Collected data entries:
* * * * * * *

(** * A shallow embedding of the command/option resolution engine

    The development follows the TypeScript sources:
    - [suggestions.ts]: [levenshteinDistance], [findSuggestions];
    - [errors.ts]: the error classes, as the constructors of [Exception];
    - [types.ts]: [PositionalArg], [Option], [CommandOptions];
    - [command.ts]: the [Command] class: its constructor with the three
      validations, [run], [runParent], [runLeaf], [reconstructArgv],
      [extractArgs], [parseArgvWithOptions], [coerceToNumber],
      [extractMultipleOptionValue], [extractNegatableBoolean] and
      [extractOptionsFromDefs].

    What the sources take from the JavaScript host and from the [mri]
    package (number parsing, [isNaN], number printing, [toLowerCase],
    [localeCompare], the flag tokenizer) is the interface [Host]: the
    theorems hold for every host, and the worked examples at the end use
    [exampleHost].  Strings are [string] (one [ascii] per
    code unit), JS objects used as records of values are [gmap string _],
    and objects whose enumeration order the code observes
    ([Object.entries], [Map]) are association lists in that order. *)

From Stdlib Require Import ZArith List String Ascii Sorted Permutation Lia Bool.
From stdpp Require Import base gmap strings list fin_maps pretty.

Set Warnings "-register-all".

Local Open Scope string_scope.
Local Open Scope Z_scope.

(** ** Values *)

(** The JavaScript values that reach the engine: [undefined], booleans,
    strings, numbers and arrays.  The number type is the host's. *)
Inductive Value (number : Type) : Type :=
| VUndefined
| VBool (b : bool)
| VString (s : string)
| VNumber (n : number)
| VArray (l : list (Value number)).

Arguments VUndefined {number}.
Arguments VBool {number} b.
Arguments VString {number} s.
Arguments VNumber {number} n.
Arguments VArray {number} l.

(** [mri.Argv]: the positional tokens (the property [_], typed
    [string[]] by the package) and the other properties in
    [Object.entries] order. *)
Record Argv (number : Type) : Type := mkArgv {
  positionals : list string;
  flags : list (string * Value number);
}.

Arguments mkArgv {number} positionals flags.
Arguments positionals {number} a.
Arguments flags {number} a.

* * * * * * *

After locating the line containing "Local Open Scope Z_scope.", write out that line and all remaining lines of the records exactly, with nothing added.

Exercise output:
Local Open Scope Z_scope.

(** ** Values *)

(** The JavaScript values that reach the engine: [undefined], booleans,
    strings, numbers and arrays.  The number type is the host's. *)
Inductive Value (number : Type) : Type :=
| VUndefined
| VBool (b : bool)
| VString (s : string)
| VNumber (n : number)
| VArray (l : list (Value number)).

Arguments VUndefined {number}.
Arguments VBool {number} b.
Arguments VString {number} s.
Arguments VNumber {number} n.
Arguments VArray {number} l.

(** [mri.Argv]: the positional tokens (the property [_], typed
    [string[]] by the package) and the other properties in
    [Object.entries] order. *)
Record Argv (number : Type) : Type := mkArgv {
  positionals : list string;
  flags : list (string * Value number);
}.

Arguments mkArgv {number} positionals flags.
Arguments positionals {number} a.
Arguments flags {number} a.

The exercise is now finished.